EXERCISE OBJECTIVE>
Find the line containing "(** ** Machine integers" in the entries below. Restate it and each line after it, word for word, up to and including the line containing "Definition max_int64 : Z := 2 ^ 63 - 1.".

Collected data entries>
(* ===== verification/Prelude.v ===== *)
(** * Binnacle: a verification development

    Binnacle is a monitoring service for one Docker host, written in Go.  It
    collects measurements of the host and its containers, keeps their history
    in SQLite, runs health checks, raises alerts, groups them into incidents,
    notifies, and serves a web interface and an API.  This library translates
    the service into Gallina, operation by operation, and proves what makes
    it correct.  Names are those of the code where Rocq allows; every section
    names the file under [src/] that it follows.

    ** The parts and how they interact

    The collector ([internal/collector]) publishes a snapshot per interval to
    the metrics engine ([internal/metrics]), from which live clients, the
    persistence queue and the alert evaluator read.  The queue feeds the
    history writer ([internal/storage]), whose tables the rollups, retention,
    history queries and deletion jobs share.  Checks ([internal/checks]) and
    the evaluator ([internal/alerts]) write checks and alerts; alerts open and
    resolve incidents through the [IncidentSink] interface, which
    [internal/notifications] implements, and its worker delivers them through
    the outbound policy ([internal/outbound]).  Accounts, sessions, tokens and
    the second factor ([internal/auth]) guard the handlers of [internal/api];
    [cmd/binnacle/main.go] and [internal/app] put everything together.

    ** Conventions

    - Integers are [Z], with [wrap64] and [wrapu64] written out where the code
      can overflow; instants are nanoseconds since the Unix epoch, durations
      64-bit; [float64] is the executable IEEE arithmetic of [Float64.v].
    - Texts are byte strings; [GoString.v], [GoParse.v], [GoTime.v],
      [Json.v], [JsonDecode.v], [JsonText.v], [Encoding.v] and [Netip.v] hold
      what the code uses of Go's standard library.
    - A Go map is a [gmap]; the order of [range] is the class [MapOrder],
      which may be any.
    - Code on the database is a computation [tx] of [Db.v]: it passes on the
      tables, may fail at any statement (the world carries a schedule of
      faults), and reads randomness and the clock from the world.  [Db.v] has
      the logic for it: [triple], [preserves], [runs], and the atomicity of
      [with_tx].  Tables are typed row lists with the constraints of the
      migrations ([Schema.v], [AuthSchema.v], [StoreSchema.v]).
    - Goroutines are step relations or lists of steps in any order.
    - Errors are values of a sum or [option].
    - Code that is not in the repository, and I/O, is a parameter: Argon2,
      HMAC, SHA-256 and AES-GCM as classes with their documented laws and an
      instance for evaluation; DNS, TCP, HTTP, the Docker SDK, files,
      [url.Parse] and the TOML decoder as functions.

    ** The files

    - Prelude: this file; integers, lists, map order, tactics.
    - Outbound: [internal/outbound/policy.go]; every connection goes to an
      allowed address.
    - Config, Settings, SettingKeys, SettingsLoad, SettingsStore,
      SettingsAudit: [internal/settings]; precedence of the sources, stored
      settings with their revisions and audit trail, and that a restart finds
      them again.  Preferences: [internal/preferences].
    - AlertState, AlertRepository, AlertHealth, AlertEvaluator,
      AlertInvariants: [internal/alerts]; the life cycle of an alert with its
      debouncing, and that the stored evaluation refines it statement by
      statement, atomically, with one open alert per key, whatever retention
      of the event log and edits of rules and silences come in between.
    - Checks, CheckScheduler: [internal/checks]; runs obey the outbound policy,
      redirects included, and a check never runs twice at once.
    - Metrics: [internal/metrics]; bounded buffers, numbering and replay.
    - Incidents, IncidentInvariants, Channels, NotifyWorker, NotifyInvariants:
      [internal/notifications]; an incident is open exactly while a member
      alert fires, over any interleaving and any failures, and no two
      deliveries of one channel and incident run at once.
    - Secrets, Sessions, ApiTokens, Accounts, Mfa, Protection: [internal/auth];
      revocation is permanent, recovery codes are used once, there is one
      first administrator, secrets round-trip and do not move, rate limits
      are exact, proxy identities cannot be forged.
    - Deletion, StoreWriter, Rollups, Retention, History, HistoryInvariants,
      Persistence: [internal/storage], [internal/rollup] and
      [internal/retention]; deletion removes exactly what was confirmed,
      rollups equal the aggregation they stand for, samples read back as
      written, and nothing younger than the policy is removed.
    - HostProc, Resources, DockerApi, DockerStats, Sampler:
      [internal/collector], [internal/resources], [internal/dockerapi],
      [internal/events] and [internal/coolify/resolve.go]; the kernel's texts
      are read exactly, containers are divided among resources with stable
      keys, an outage of the daemon keeps the last resources and shows, only
      three variables of a container's environment are kept, log frames
      round-trip, and requests to the daemon are bounded.
    - Onboarding, Diagnostics, Logs: [internal/onboarding] and
      [internal/diagnostics]; the onboarding steps, bundles without secrets
      that can be downloaded for ten minutes, logs within their limits, and
      processes that cannot confuse the scan by their name.
    - ApiCore, ApiAccess, ApiMonitoring, ApiData, ApiServer, ApiRun:
      [internal/api]; every handler as a tree of the calls it makes, routing
      as registered, and two theorems over the whole server: every call is
      made behind its guards, which for a change are a session and its CSRF
      token, but for the few calls that the theorems list, and behind every
      call the database held the live session, the token with the scope, or
      the credentials that it asks for.
    - Lifecycle: [internal/app] and the start of [cmd/binnacle/main.go];
      components start in order, stop in reverse and the run returns; what
      a start does to accounts, rules and settings, by what it finds.

    ** Fuel

    Loops whose recursion is not structural take fuel from their input: the
    length of the text for scanners and parsers, every round of which consumes
    a byte ([clean_loop], [scan_frames], [duration_parts], [parse_value]), the
    number of rows for deletion, retention and clean-up in batches
    ([run_fuel] of [Deletion.v], [expire], [expire_events], [cleanup_loop]), the number of
    buckets for the limiter ([evict]), the attempts for retries.  Where a
    theorem speaks of the result, it is proved that the fuel is enough
    ([cleaning_terminates], [deletion_exact], [logs_roundtrip],
    [run_terminates]).

    ** What the development found

    Lemmas named after a defect ([alerts_never_resolve],
    [mountinfo_misread], [stopped_reported_unknown], [followers_starve] and
    the like) state behaviour of the code that contradicts its purpose or its
    documentation.

    ** Not modelled

    - Opening the database, its pragmas, migrations and the goroutines of the
      manager ([internal/storage/sqlite.go]): I/O.  The exchange of HTTP and
      SMTP messages and the text of a notification
      ([internal/notifications/worker.go]).
    - The SDK behind [internal/dockerapi], and the goroutine that forwards its
      events.  [StatsCollector], [Cache.Maintain] and the loop of
      [internal/collector/host/collector.go], which the program never starts.
    - The client and the integration loop of [internal/coolify]: a third-party
      API.  The built-in redaction patterns of logs are regular expressions
      and stand as functions; the properties hold for any of them.
    - [internal/diagnostics/monitor.go] and [metrics.go]: counters of the
      runtime.  [internal/demo]: generated data.  [internal/webembed], flags,
      signals and listening: I/O.
    - The JSON text of responses and the bytes of event streams; handlers are
      modelled up to the values they encode. *)

From stdpp Require Import base tactics list gmap strings.
From Stdlib Require Import ZArith Lia.

#[global] Open Scope Z_scope.

(** ** Machine integers

    Go's [int], [int64] and [time.Duration] are 64-bit two's complement
    integers; [uint64] is unsigned.  Arithmetic on them wraps silently. *)

Definition min_int64 : Z := - 2 ^ 63.
Definition max_int64 : Z := 2 ^ 63 - 1.

Definition wrap64 (z : Z) : Z := (z + 2 ^ 63) mod 2 ^ 64 - 2 ^ 63.
Definition wrapu64 (z : Z) : Z := z mod 2 ^ 64.
Definition wrapu32 (z : Z) : Z := z mod 2 ^ 32.

Definition in_int64 (z : Z) : Prop := min_int64 <= z <= max_int64.
Definition in_uint64 (z : Z) : Prop := 0 <= z < 2 ^ 64.

Lemma wrap64_range (z : Z) : in_int64 (wrap64 z).
Proof.
  unfold in_int64, wrap64, min_int64, max_int64.
  pose proof (Z.mod_pos_bound (z + 2 ^ 63) (2 ^ 64)). lia.
Qed.

Lemma wrap64_id (z : Z) : in_int64 z -> wrap64 z = z.
Proof.
  unfold in_int64, wrap64, min_int64, max_int64. intros H.
  rewrite Z.mod_small; lia.
Qed.

Lemma wrapu64_range (z : Z) : in_uint64 (wrapu64 z).
Proof. unfold in_uint64, wrapu64. apply Z.mod_pos_bound. lia. Qed.

Lemma wrapu64_id (z : Z) : in_uint64 z -> wrapu64 z = z.
Proof. unfold in_uint64, wrapu64. intros H. apply Z.mod_small. lia. Qed.

(** ** Durations and instants

    A [time.Duration] is an [int64] count of nanoseconds.  A [time.Time] in
    UTC is the count of nanoseconds since the Unix epoch; its range is far
    wider than [int64], so [Time.Add] does not wrap here while [Time.Sub]
    saturates, as the Go documentation says. *)

Definition Nanosecond : Z := 1.
Definition Millisecond : Z := 1000000.
Definition Second : Z := 1000000000.
Definition Minute : Z := 60 * Second.
Definition Hour : Z := 60 * Minute.

Definition sat64 (z : Z) : Z := Z.max min_int64 (Z.min max_int64 z).

Definition time_add (t d : Z) : Z := t + d.
Definition time_sub (t u : Z) : Z := sat64 (t - u).
Definition time_unix (t : Z) : Z := t / Second.
Definition time_unix_milli (t : Z) : Z := t / Millisecond.
Definition of_unix (s : Z) : Z := s * Second.
Definition of_unix_milli (ms : Z) : Z := ms * Millisecond.
(** [time.Time{}]: 1 January of year 1, UTC. *)
Definition zero_time : Z := - 62135596800 * Second.
Definition is_zero_time (t : Z) : bool := t =? zero_time.

(** [time.Duration(n) * time.Second] *)
Definition dur_seconds (n : Z) : Z := wrap64 (n * Second).
(** [int(d / time.Second)]: Go's division truncates towards zero. *)
Definition seconds_of_dur (d : Z) : Z := Z.quot d Second.

Lemma sat64_mono (a b : Z) : a <= b -> sat64 a <= sat64 b.
Proof. unfold sat64. lia. Qed.

Lemma time_unix_of_unix (s : Z) : time_unix (of_unix s) = s.
Proof. unfold time_unix, of_unix, Second. apply Z.div_mul. lia. Qed.

(** Storing an instant as whole seconds and reading it back loses less than
    a second, and never moves it into the future. *)
Lemma unix_roundtrip_bounds (t : Z) :
  of_unix (time_unix t) <= t < of_unix (time_unix t) + Second.
Proof.
  unfold time_unix, of_unix, Second.
  pose proof (Z.div_mod t 1000000000). pose proof (Z.mod_pos_bound t 1000000000). lia.
Qed.

Lemma unix_milli_roundtrip_bounds (t : Z) :
  of_unix_milli (time_unix_milli t) <= t < of_unix_milli (time_unix_milli t) + Millisecond.
Proof.
  unfold time_unix_milli, of_unix_milli, Millisecond.
  pose proof (Z.div_mod t 1000000). pose proof (Z.mod_pos_bound t 1000000). lia.
Qed.

Lemma seconds_roundtrip (n : Z) :
  0 <= n <= 9223372036 -> seconds_of_dur (dur_seconds n) = n.
Proof.
  intros H. unfold seconds_of_dur, dur_seconds, Second.
  rewrite wrap64_id; [|unfold in_int64, min_int64, max_int64; lia].
  rewrite Z.quot_mul; lia.
Qed.

(** ** Strings *)

Infix "=?s" := String.eqb (at level 70, no associativity).

(** [switch v { case l...: }] *)
Definition str_in (v : string) (l : list string) : bool := existsb (String.eqb v) l.

Lemma str_in_spec (v : string) (l : list string) : str_in v l = true <-> In v l.
Proof.
  unfold str_in. rewrite existsb_exists. split.
  - by intros (x & Hx & ->%String.eqb_eq).
  - intros H. exists v. by rewrite String.eqb_refl.
Qed.

(** ** Maps *)

(** [for k, v := range m]: Go visits a map in an unspecified order. *)
Class MapOrder := {
  range_map : forall {A}, gmap string A -> list (string * A);
  range_map_perm : forall {A} (m : gmap string A), range_map m ≡ₚ map_to_list m;
}.

(** One such order, for evaluating examples. *)
#[export] Instance default_order : MapOrder := {|
  range_map := fun A => map_to_list;
  range_map_perm := fun A m => reflexivity _;
|}.

(** ** Tactics *)

(** Case analysis on every boolean test and match of the goal. *)
Ltac split_ifs := repeat (case_match; simplify_eq/=).
Ltac bool_hyps :=
  repeat match goal with
  | H : _ && _ = true |- _ => apply andb_true_iff in H as [? ?]
  | H : _ || _ = false |- _ => apply orb_false_iff in H as [? ?]
  | H : negb _ = true |- _ => apply negb_true_iff in H
  | H : negb _ = false |- _ => apply negb_false_iff in H
  end.

(** [lia] after the boolean atoms whose value is known are rewritten away. *)
Ltac blia :=
  repeat match goal with
  | H : ?b = true, H' : context [?b] |- _ => lazymatch b with true => fail | false => fail | _ => rewrite H in H' end
  | H : ?b = false, H' : context [?b] |- _ => lazymatch b with true => fail | false => fail | _ => rewrite H in H' end
  | H : context [?b && true] |- _ => rewrite (andb_true_r b) in H
  end; first [done | lia].

Create HintDb go discriminated.
#[export] Hint Resolve wrap64_range wrapu64_range : go.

SOLUTION TO THIS PROBLEM>
(** ** Machine integers

    Go's [int], [int64] and [time.Duration] are 64-bit two's complement
    integers; [uint64] is unsigned.  Arithmetic on them wraps silently. *)

Definition min_int64 : Z := - 2 ^ 63.
Definition max_int64 : Z := 2 ^ 63 - 1.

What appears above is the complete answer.